Keeping Siblings Together in Foster Care. It Matters…A LOT
Celebrating National Sibling Day
This guest blog was written by Rachel Adler, a Wendy’s Wonderful Kids recruiter in Northwest, Ohio. She works diligently to get to know each child, giving them an opportunity to let their voice be heard throughout the adoption process. It was originally shared in April 2017. We are republishing it in honor of National Siblings Day. The Dave Thomas Foundation for Adoption works on behalf of the children who have waited the longest in foster care for a loving home. We focus on older children, sibling groups and children with special needs. Rachel shares how she fought to keep a pair of brothers together in a system that tried to pull them apart.
Children in foster care are not bad. They are not delinquents and they are not dangerous. Children in foster care are the victims of circumstances beyond their control and it’s our job to find them safe, loving, permanent, committed, never-going-to-abandon-you adoptive families.
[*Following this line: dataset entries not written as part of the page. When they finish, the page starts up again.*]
(** ** The request *)

(** Turning an advertised token into a requested one only takes possibilities away. *)
Lemma any_token_take n w c :
  w ∈ WANTED -> state_of n (w_token w) = Some Advertised ->
  any_token (set_token n (w_token w) Requested) c [Advertised; Requested; Enabled]
  = any_token n c [Advertised; Requested; Enabled].
Proof.
  intros Hw Ha. apply eq_bool_prop_intro. rw !Is_true_true !any_token_spec.
  split; intros (u & s & Hu & Hc & Hs & Hin).
  - rw state_of_set in Hs. case_decide as Ht; [|by exists u, s].
    exists u, Advertised. rw -Ht. set_solver.
  - destruct (decide (w_token w = w_token u)) as [Ht|Ht].
    + exists u, Requested. rw state_of_set decide_True //. set_solver.
    + exists u, s. rw state_of_set decide_False //.
Qed.

Lemma any_active_take n w c :
  w ∈ WANTED -> any_token n c active_states = true ->
  any_token (set_token n (w_token w) Requested) c active_states = true.
Proof.
  intros Hw. rw !any_token_spec. intros (u & s & Hu & Hc & Hs & Hin).
  destruct (decide (w_token w = w_token u)) as [Ht|Ht].
  - exists u, Requested. rw state_of_set decide_True //. unfold active_states. set_solver.
  - exists u, s. rw state_of_set decide_False //.
Qed.

Lemma requestable_take n w u :
  w ∈ WANTED -> state_of n (w_token w) = Some Advertised ->
  is_requestable (set_token n (w_token w) Requested) u = true -> is_requestable n u = true.
Proof.
  intros Hw Ha (H1 & H2 & H3 & H4)%requestable_spec. apply requestable_spec. split_and!.
  - rw state_of_set in H1. by case_decide.
  - destruct (any_token n (w_capability u) active_states) eqn:E; [|done].
    by rw any_active_take in H2.
  - done.
  - intros d Hd. rw -(any_token_take n w) //. by apply H4.
Qed.

(** What the loop does on the rows it is given: it takes the tokens of [rows]. *)
Record taken (n : IrcCapabilityNegotiation) (r : IrcCapabilityRequest) (p : list str)
    (ws rows : list Wanted) (st : IrcCapabilityNegotiation * IrcCapabilityRequest * list str) : Prop := {
  tk_sub : rows `sublist_of` ws;
  tk_state : forall t, state_of st.1.1 t =
    if decide (t ∈ (w_token <$> rows)) then Some Requested else state_of n t;
  tk_sasl_value : sasl_advertised_value st.1.1 = sasl_advertised_value n;
  tk_lines : request_lines st.1.2 =
    request_lines r ++ (w_token <$> base.filter (fun w => w_own_request_line w = true) rows);
  tk_shared : st.2 = p ++ (w_token <$> base.filter (fun w => w_own_request_line w = false) rows);
  tk_sasl : requests_sasl st.1.2 = requests_sasl r || existsb (fun w => bool_decide (w_capability w = Sasl)) rows;
  tk_mechanism : request_mechanism st.1.2 =
    if existsb (fun w => bool_decide (w_capability w = Sasl)) rows
    then Some (chosen_sasl_mechanism (sasl_advertised_value n)) else request_mechanism r;
  tk_rows : forall w, w ∈ rows -> is_requestable n w = true;
  tk_rest : forall w, w ∈ ws -> is_requestable st.1.1 w = false;
}.

Lemma requestable_rows ws st u :
  ws ⊆ WANTED -> is_requestable (foldl take_row st ws).1.1 u = true -> is_requestable st.1.1 u = true.
Proof.
  intros Hsub. apply (foldl_invariant take_row
    (fun s => is_requestable s.1.1 u = true -> is_requestable st.1.1 u = true)); [|done].
  intros s w Hw IH. rw take_row_state. destruct (is_requestable s.1.1 w) eqn:E; [|done].
  apply requestable_spec in E as [E _]. intros H. apply IH. by eapply requestable_take; [apply Hsub| |].
Qed.
Lemma as_bytes_cons_inv s b rest :
  forallb is_scalar s = true -> as_bytes s = b :: rest ->
  continuation_byte b = false /\
  (is_ascii b = true -> exists s', s = b :: s' /\ as_bytes s' = rest).
Proof.
  destruct s as [|c s]; [done|]. cbn [forallb]. intros [Hc _]%andb_true_iff E. rw as_bytes_cons in E.
  destruct (utf8_char_bytes c Hc) as (b' & rest' & E' & Hb & _ & _ & Ha). rw E' in E. simplify_eq/=.
  split; [done|]. intros [-> ->]%Ha. by exists s.
Qed.

(** ** The split *)

(** [chunks] are consecutive pieces of [body]; one space may go missing at a cut. *)
Inductive pieces : str -> list str -> Prop :=
| pieces_nil : pieces [] []
| pieces_last body : pieces body [body]
| pieces_cut chunk rest chunks : pieces rest chunks -> pieces (chunk ++ rest) (chunk :: chunks)
| pieces_space chunk rest chunks :
    pieces rest chunks -> pieces (chunk ++ chr " " :: rest) (chunk :: chunks).

Lemma rposition_Some {A} (p : A -> bool) l i :
  rposition p l = Some i -> exists x, l !! i = Some x /\ p x = true.
Proof.
  unfold rposition. destruct (position p (rev l)) as [j|] eqn:E; [|done]. intros [= <-].
  apply position_lt in E as Hlt. rw length_rev in Hlt.
  apply position_lookup in E as (x & Hx & Hp). exists x. split; [|done].
  rw rev_alt -/(reverse l) in Hx. apply reverse_lookup_Some in Hx as [Hx _].
  by replace (length l - 1 - j)%nat with (length l - S j)%nat by lia.
Qed.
That’s where I come in. I have been a Wendy’s Wonderful Kids recruiter for five years and every single day I am excited to come to work and appreciate that these children trust me to find their forever family. This work isn’t easy, but it’s not only worth it, it’s critical.
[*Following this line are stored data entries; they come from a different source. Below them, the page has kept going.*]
(* ===== verification/Scram.v ===== *)
(** * Scram: SCRAM-SHA-256 as the SASL mechanism (src/client/src/session/saslscram.rs,
    src/client/src/session/saslscram/attrs.rs)

    The hash, HMAC, PBKDF2 and base64 come from crates, so they are the operations of a
    class; the operating system's random bytes are an argument. *)

From S2P Require Import Prelude Text Framer.

Class Crypto := {
  sha256 : bytes -> bytes;
  hmac_sha256 : bytes -> bytes -> bytes;
  pbkdf2_hmac_sha256 : bytes -> bytes -> N -> bytes;
  base64_encode : bytes -> bytes;
  base64_decode : bytes -> option bytes;
}.

Definition SASL_AUTHENTICATE_CHUNK : nat := 400.
Definition INCOMING_ENCODED_LIMIT : N := 4096.

Inductive ScramFailure :=
| AccountUnsendable | ClientNonce | NotAwaitingFirst | NotAwaitingFinal | MissingAttributes
| MalformedAttribute | RepeatedAttribute | ServerRejected | NonceNotContinued | IterationsRange
| SignatureMismatch | MalformedChallenge.
#[export] Instance ScramFailure_eq_dec : EqDecision ScramFailure.
Proof. solve_decision. Defined.

Abbreviation ScramResult := (result bytes ScramFailure) (only parsing).

(** ** Attributes (saslscram/attrs.rs) *)

Definition MIN_ITERATIONS : Z := 4096.
Definition MAX_ITERATIONS : Z := 1000000.

Record Attributes := mkAttributes {
  at_nonce : option bytes;
  at_salt : option bytes;
  at_iterations : option bytes;
  at_verifier : option bytes;
  at_server_error : bool;
}.
#[export] Instance attributes_eta : Eta Attributes := fun a =>
  mkAttributes (at_nonce a) (at_salt a) (at_iterations a) (at_verifier a) (at_server_error a).

Definition no_attributes : Attributes := mkAttributes None None None None false.

(** The value kept for [key], [None] for a key without a slot. *)
Definition slot_of (a : Attributes) (key : byte) : option (option bytes) :=
  if key =? chr "r" then Some (at_nonce a)
  else if key =? chr "s" then Some (at_salt a)
  else if key =? chr "i" then Some (at_iterations a)
  else if key =? chr "v" then Some (at_verifier a)
  else None.

Definition set_slot (a : Attributes) (key : byte) (value : bytes) : Attributes :=
  if key =? chr "r" then a <| at_nonce := Some value |>
  else if key =? chr "s" then a <| at_salt := Some value |>
  else if key =? chr "i" then a <| at_iterations := Some value |>
  else a <| at_verifier := Some value |>.

Definition attribute_part (allowed : bytes) (acc : result Attributes ScramFailure) (part : bytes)
    : result Attributes ScramFailure :=
  match acc with
  | Err e => Err e
  | Ok a =>
      match part with
      | key :: eq :: _ :: _ =>
          let value := drop 2 part in
          if negb (eq =? chr "=") then Err MalformedAttribute
          else if key =? chr "e" then
            if at_server_error a then Err RepeatedAttribute else Ok (a <| at_server_error := true |>)
          else if negb (existsb (N.eqb key) allowed) then Err MalformedAttribute
          else match slot_of a key with
               | None => Err MalformedAttribute
               | Some (Some _) => Err RepeatedAttribute
               | Some None => Ok (set_slot a key value)
               end
      | _ => Err MalformedAttribute
      end
  end.

(** [attrs::parse] *)
Definition parse_attributes (message allowed : bytes) : result Attributes ScramFailure :=
  match message with
  | [] => Err MissingAttributes
  | _ => foldl (attribute_part allowed) (Ok no_attributes) (split_on (N.eqb (chr ",")) message)
  end.

(** [attrs::parse_iterations] *)
Definition parse_iterations (text : bytes) : result N ScramFailure :=
  if bool_decide (text = []) || negb (forallb is_ascii_digit text) then Err MalformedAttribute
  else match parse_i64 text with
       | None => Err MalformedAttribute
       | Some count =>
           if (MIN_ITERATIONS <=? count)%Z && (count <=? MAX_ITERATIONS)%Z
           then Ok (Z.to_N count) else Err IterationsRange
       end.

(** ** The client machine *)

Inductive Step := StepIdle | StepAwaitServerFirst | StepAwaitServerFinal.
#[export] Instance Step_eq_dec : EqDecision Step.
Proof. solve_decision. Defined.

Record SaslScram := mkScram {
  step : Step;
  scram_password : str;
  client_nonce : bytes;
  client_first_bare : bytes;
  auth_message : bytes;
  server_key : bytes;
}.
#[export] Instance scram_eta : Eta SaslScram := fun s =>
  mkScram (step s) (scram_password s) (client_nonce s) (client_first_bare s) (auth_message s) (server_key s).

(** [SaslScram::default], and what [reset] leaves. *)
Definition reset_scram : SaslScram := mkScram StepIdle [] [] [] [] [].

Definition contains_unsendable (text : str) : bool :=
  existsb (fun b => (b =? 0) || (b =? 13) || (b =? 10)) (as_bytes text).

Definition acceptable_nonce (nonce : bytes) : bool :=
  negb (bool_decide (nonce = []))
  && forallb (fun b => (0x21 <=? b) && (b <=? 0x7E) && negb (b =? chr ",")) nonce.

Definition escape_sasl_name (name : str) : bytes :=
  mbind (fun b => if b =? chr "=" then lit "=3D" else if b =? chr "," then lit "=2C" else [b])
    (as_bytes name).

Fixpoint starts_with (prefix l : bytes) : bool :=
  match prefix, l with
  | [], _ => true
  | x :: prefix', y :: l' => (x =? y) && starts_with prefix' l'
  | _ :: _, [] => false
  end.

(** ** The exchange: its data *)

Inductive Phase := AwaitPrompt | AwaitServerFirst | AwaitServerFinal | Verified.
#[export] Instance Phase_eq_dec : EqDecision Phase.
Proof. solve_decision. Defined.

Inductive ScramReply := Send (raw : bytes) | Continue | ReplyFail.

Record ScramExchange := mkExchange { phase : Phase; scram : SaslScram; incoming : bytes }.
#[export] Instance exchange_eta : Eta ScramExchange := fun x => mkExchange (phase x) (scram x) (incoming x).

Definition new_exchange : ScramExchange := mkExchange AwaitPrompt reset_scram [].

Section Machine.
Context `{Crypto}.

Definition decode_base64 (text : bytes) : result bytes ScramFailure :=
  if bool_decide (text = []) then Err MalformedAttribute
  else match base64_decode text with Some raw => Ok raw | None => Err MalformedAttribute end.

(** [generate_nonce]: [random] is what the operating system returned, [None] if it refused. *)
Definition generate_nonce (random : option bytes) : bytes :=
  match random with Some raw => base64_encode raw | None => [] end.

(** [SaslScram::start] with the nonce drawn from the operating system. *)
Definition scram_start (account password : str) (random : option bytes) : SaslScram * ScramResult :=
  if bool_decide (account = []) || contains_unsendable account || contains_unsendable password
  then (reset_scram, Err AccountUnsendable)
  else
    let nonce := generate_nonce random in
    if negb (acceptable_nonce nonce) then (reset_scram, Err ClientNonce)
    else
      let client_first_bare := lit "n=" ++ escape_sasl_name account ++ lit ",r=" ++ nonce in
      (mkScram StepAwaitServerFirst password nonce client_first_bare [] [],
       Ok (lit "n,," ++ client_first_bare)).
The children that I work with are the ones who are considered harder to place. That means they are older, are part of a sibling group or have a special need. When I met Dawson, age 6, and Dalton, age 9, I realized they met all three of that criteria, but I knew I could find them the parents they deserved.
Dalton was living with some physical and medical challenges and I had to be sure I found a family that could truly care for him in the way he needed. The first time I met him I also learned he had something contagious and infectious – his smile and laugh. Dalton can make a gray day bright, turn a frown upside down, and he had a great team working with him including his foster parents. I felt it was important to keep Dalton with his younger brother Dawson. Dawson would be easier to get adopted alone, but I felt it was important that they grow up together.
When I met Robbin and Steven I knew I had met a couple who could take on the challenges that Dalton had and love both boys the way they craved. Robbin was apprehensive at first, she admitted that Dalton seemed to be beyond their abilities, but after discussion and exploring the support and resources available, this family decided to move forward with adopting both boys. They wanted to be Dalton’s and Dawson’s parents.
Robbin and Steven visited the boys often to ensure they were comfortable before the big move. Once in their new home, Dawson had the option of having his own room, but he wanted to share a room with Dalton in case his brother got sick in the middle of the night. He also requested a summer camp where his brother could attend, so he could keep an eye on him.
Dawson began to blossom. Before moving in with his new family, Dawson struggled in school, but now he is motivated to do well. He wants to become a doctor to help kids like his brother. Dalton is also thriving. He has gained some healthy weight and has started eating pureed food. He was even able to meet his idol, Mickey Mouse.
Robbin and Steven are their sons’ biggest advocates and cheerleaders. They are doing everything within their power to give these boys a better life. Their community has also been beyond supportive. But most importantly, they will always have each other. I’ve been told Dawson is thankful he was a “Wendy’s kid” and prays every night that the other “Wendy’s kids” will find good moms and dads too. I would like to tell Dalton and Dawson that I am thankful for all the time they spent with me, for being exactly who they are and for inspiring me to continue to fight the good fight and do this hard work. In the end, it matters, it matters a lot.